И, помолчав, опять обратился к старостихе:

— Да, так вот я и говорю: заехали мы в лес, подъезжаем к караулке. Становим лошадей во двор, всходим в избу, самовар требуем. А лесник, надо тебе заметить, оказывается, вдовец, старик древний, да такой, что я и отродясь не видывал: просто орутан какой-то! Брат Егор даже испугался маленько. Глянул на меня, да и говорит мне по фарам, чтобы, значит, не понял нас лесник: «Брафарат, афара вефередь эферетофоро звеферерь. Офорон мофорожеферет уфурубифирить нафарас». То есть, по-русски сказать так: «Брат, а ведь это зверь. Он может убить нас…» А на зверя лесник, и правда, похож: рубаха ниже колен, лыком подпоясана, на ногах лаптищи, руки длинные, вроде корней дубовых… Дикий, одно слово, человек и силы, видать, неописанной.

Этот орутан в зверильнице живет, — вставил Александр. — Видел я его в городе.

— Он самый, он самый, — подтвердил Буравчик. — Да его и по избам большое число попадается… Да… И все, знаешь, гнется, кряхтит, в земь смотрит…

— А виски, небось, серые, невпрочес, как у кобеля хорошего, — опять вставил Александр.

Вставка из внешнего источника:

(** A thread falls asleep. *)
Lemma asleep_good w c m :
  good m -> q_lock (get_q w (sys m)) = None -> parked (sys m) !! current (sys m) = None -> call_ok w c -> must_wait (is_get c) (get_q w (sys m)) ->
  (w = TXQ -> mode m = QUEUE) -> good (with_sys m (asleep w c (sys m))).
Proof.
  intros ([M1 M2 M3 M4 M5] & R & X) Hl Hp Hc Hm Hmd. set (s' := asleep w c (sys m)).
  assert (Eg : forall w', contents (get_q w' s') = contents (get_q w' (sys m)) /\ got_log (get_q w' s') = got_log (get_q w' (sys m))).
  { intros w'. unfold s', asleep. rewrite get_q_parked. destruct (decide (w' = w)) as [->|]; [rewrite get_set_q; by destruct (is_get c)|by rewrite get_set_q_ne]. }
  destruct (Eg TXQ) as [ET GT], (Eg INQ) as [EI GI]. simpl in ET, GT, EI, GI. split; [split|].
  - by apply asleep_ok.
  - done.
  - done.
  - simpl. by rewrite GT.
  - intros Hq. simpl in *. rewrite ET, GT. destruct (M5 Hq) as (A & B & C). split; [done|]. split; [done|]. destruct w; [by rewrite Hmd in Hq|]. done.
  - unfold recv_ok, xmit_ok in *. simpl. by rewrite ET, EI.
Qed.
Lemma take_key_runs old m :
  good m -> off m -> in_intr (sys m) = false -> q_lock (inq (sys m)) = None -> parked (sys m) !! current (sys m) = None ->
  runs (take_key old) m (fun _ m' => good m').
Proof.
  intros G Ho Hi Hl Hp. pose proof G as (M & R & X). unfold take_key. apply runs_bind. destruct (contents (inq (sys m))) as [|b rest] eqn:Ec.
  - eapply on_sys_runs; [apply (intq_getc_waits INQ (CGetc old)); [apply M|done..]|]. apply runs_ret. by apply asleep_good.
  - destruct (intq_getc_now INQ (CGetc old) (sys m) b rest (mi_sys _ _ M) Ho Ec) as (s' & E & _ & S' & Cx & _ & _ & Eo).
    eapply on_sys_runs; [exact E|]. assert (Et : txq s' = txq (sys m)) by (by apply (Eo TXQ)).
    apply runs_bind. eapply runs_mono; [apply (notify_runs []); [by apply in_other|unfold off; simpl; by rewrite (sc_level _ _ Cx)]|].
    intros _ m2 (M2 & _ & R2 & X2). apply runs_bind, set_level_runs. intros s2 E2. apply runs_ret. by apply same_queues_all.
Qed.
Lemma queue_byte_runs b old m :
  good m -> off m -> mode m = QUEUE -> byte b -> in_intr (sys m) = false -> parked (sys m) !! current (sys m) = None ->
  q_lock (txq (sys m)) = None \/ len (contents (txq (sys m))) <> 63 -> runs (queue_byte b old) m (fun _ m' => good m').
Proof.
  intros G Ho Hmd Hb Hi Hp Hor. pose proof G as (M & R & X). unfold queue_byte. apply runs_bind. destruct (decide (len (contents (txq (sys m))) = 63)) as [Hf|Hf].
  - destruct Hor as [Hl|]; [|done]. eapply on_sys_runs; [apply (intq_putc_waits TXQ b (CPutc b old)); [apply M|done..]|]. apply runs_ret. by apply asleep_good.
  - eapply runs_mono; [by apply tx_putc_runs|]. intros r m1 (-> & M1 & C1). apply runs_bind. eapply runs_mono; [apply (write_ier_runs []); [done|by eapply ctx_off]|].
    intros _ m2 (M2 & _ & R2 & X2). apply runs_bind, set_level_runs. intros s2 E2. apply runs_ret. by apply same_queues_all.
Qed.

(** ** Starting the port *)

Lemma init_poll_runs m :
  minv [] m -> mode m = UNINIT ->
  runs init_poll m (fun _ m' => minv [] m' /\ mode m' = POLL /\ early m' = early m /\ intr_on (sys m') = intr_on (sys m) /\
    in_intr (sys m') = in_intr (sys m) /\ current (sys m') = current (sys m) /\ parked (sys m') = parked (sys m)).
Proof.
  intros [M1 M2 M3 M4 M5] Hmd. destruct (M5 ltac:(by rewrite Hmd)) as (Hc & Hg & Hl). unfold init_poll.
  apply runs_bind. eapply runs_ok; [reflexivity|]. apply runs_bind, runs_assert; [by rewrite Hmd|].
  assert (P0 : exists r, port_of m = mkUart false r (u_ier (port_of m)) (u_thr (port_of m)) false) by (exists (u_ready (port_of m)); destruct (port_of m); simpl in *; by subst).
  destruct P0 as [r P0]. unfold set_serial.
  apply runs_bind. eapply runs_mono; [apply outb_runs|]. intros _ m1 [Q1 P1]. rewrite P0 in P1. simpl in P1.
  apply runs_bind. eapply runs_mono; [apply outb_runs|]. intros _ m2 [Q2 P2]. rewrite P1 in P2. simpl in P2.
  apply runs_bind, runs_bind, runs_assert; [done|].
  apply runs_bind. eapply runs_mono; [apply outb_runs|]. intros _ m3 [Q3 P3]. rewrite P2 in P3. simpl in P3.
  apply runs_bind. eapply runs_mono; [apply outb_runs|]. intros _ m4 [Q4 P4]. rewrite P3 in P4. simpl in P4.
  apply runs_bind. eapply runs_mono; [apply outb_runs|]. intros _ m5 [Q5 P5]. rewrite P4 in P5. simpl in P5.
  eapply runs_mono; [apply outb_runs|]. intros _ m6 [Q6 P6]. rewrite P5 in P6. simpl in P6.
  apply runs_bind. eapply runs_mono; [apply outb_runs|]. intros _ m7 [Q7 P7]. rewrite P6 in P7. simpl in P7.
  assert (Q : quiet m m7) by (repeat (etransitivity; [eassumption|]); done). destruct Q as [E1 E2 E3 E4 E5].
  apply runs_bind. eapply on_sys_runs; [reflexivity|]. eapply runs_ok; [reflexivity|]. simpl. rewrite E1, E5. split; [|done].
  assert (Hnone : forall t c p, parked (sys m) !! t <> Some (TXQ, c, p)) by (intros t c p E; destruct (so_parked _ M1 _ _ _ _ E) as (_ & _ & ?); simpl in *; congruence).
  split; unfold port_of in *; simpl; rewrite ?P7, ?E1, ?E5; try done.
  - apply (nobody_waits TXQ (sys m)); try done.
    + pose proof (so_wf _ M1 TXQ) as [W1 W2 W3 W4 W5]. by split.
    + by intros [].
    + by intros [].
    + intros t. by left.
  - simpl. rewrite app_nil_r in *. by rewrite M4, Hg.
Qed.
Lemma init_queue_runs m :
  minv [] m -> mode m <> QUEUE -> runs serial_init_queue m (fun _ m' => good m').
Proof.
  intros M Hmd. unfold serial_init_queue. apply runs_bind. eapply runs_ok; [reflexivity|].
  assert (Hstart : runs (when (bool_decide (mode m = UNINIT)) init_poll) m (fun _ m' => minv [] m' /\ mode m' = POLL)).
  { destruct (mode m) eqn:E; simpl; [|by apply runs_ret|done]. eapply runs_mono; [by apply init_poll_runs|]. intros _ m' (? & ? & _). done. }
  apply runs_bind. eapply runs_mono; [exact Hstart|]. intros _ m1 [M1 E1]. apply runs_bind. eapply runs_ok; [reflexivity|].
  apply runs_bind, runs_assert; [by rewrite E1|]. apply runs_bind. eapply runs_ok; [reflexivity|]. apply runs_bind. eapply on_sys_runs; [reflexivity|].
  set (m2 := with_sys _ _). assert (M2 : minv [] m2).
  { pose proof M1 as [A1 A2 A3 A4 A5]. by split; try done; eapply same_queues_ok, A1. }
  apply runs_bind. eapply runs_mono; [by apply (write_ier_runs [])|]. intros _ m3 (M3 & _ & R & X). apply set_level_runs. intros s' E. by apply same_queues_all.
Qed.
(** ** The console *)

(** What its users see: the byte that a thread has called [serial_putc] with, the bytes of the calls
    that have returned, the keys and bytes that have come in, and the keys that [input_getc] has
    returned. *)
Record history := mkHistory { asked : gmap positive Z; accepted : list Z; arrived : list Z; returned : list Z }.
Definition no_history : history := mkHistory ∅ [] [] [].
Definition actor (a : action) : positive :=
  match a with DoPutc t _ _ | DoGetc t _ | DoFlush t _ | DoInit t _ | DoResume t => t | DoKey | DoSerial => 1%positive end.
(** The bytes that have been read from a port in between. *)
Definition new_reads (port : Z) m m' : list Z := drop (length (reads port (io m))) (reads port (io m')).
Definition observe (a : action) m (r : option finished) m' (c : history) : history :=
  let asked := match a with DoPutc t _ b => <[t := b]> (asked c) | _ => asked c end in
  mkHistory asked
    (accepted c ++ match r with Some Putc_done => option_list (asked !! actor a) | _ => [] end)
    (arrived c ++ match a with
                  | DoKey => option_list (keystroke (kb m) (new_reads DATA_REG m m') (len (contents (inq (sys m))) =? 63))
                  | DoSerial => new_reads RBR_REG m m'
                  | _ => []
                  end)
    (returned c ++ match r with Some (Getc_done key) => [key] | _ => [] end).
(** A thread that is blocked calls nothing. *)
Definition possible m (a : action) : Prop :=
  match a with
  | DoPutc t _ b => byte b /\ parked (sys m) !! t = None
  | DoGetc t _ => parked (sys m) !! t = None
  | _ => True
  end.
Inductive cstep : machine H * history -> machine H * history -> Prop :=
| C_act a r m m' c : possible m a -> act fuel a m = Ok (r, m') -> cstep (m, c) (m', observe a m r m' c).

— И то правильно, — сказал Буравчик. — Ты догадлив живешь, сударушка. Ну, только против дикого, как говорится, и сам дик да хитер будь. Мужик тебя ра́лом, а ты его жалом… Да. Обращаемся к леснику: «Чайку с нами милости просим». — «Можно, говорит, спасибо». И опять этак сумрачно, а главная вещь — шамкает. Сел за стол, налили мы ему чаю, — в корец, понятно, а не в чашечку какую-нибудь, — а он и давай, вот не хуже моего, скорки хлебныя крошить да в чаю их распаривать. Что́, думаем, за чудеса такие? «Дед, говорим, да ай у тебя зуб-то нету? Фигура у тебя знаменитая, а зуб нету: что, мол, за притча такая?» А он, понявши, без сомнения, такие слова, и совсем голову угнул. Молчал-молчал, да и выложил нам, дуракам, свое назидание.

— Стравил тоже чем-нибудь, зубы-то? — из вежливости спросила старостиха.

Буравчик закурил, закашлялся и ответил веселой скороговоркой:

— Да нет, в том и басня вся, что не стравил. За грех поплатился — за гордость. Ты вот послушай.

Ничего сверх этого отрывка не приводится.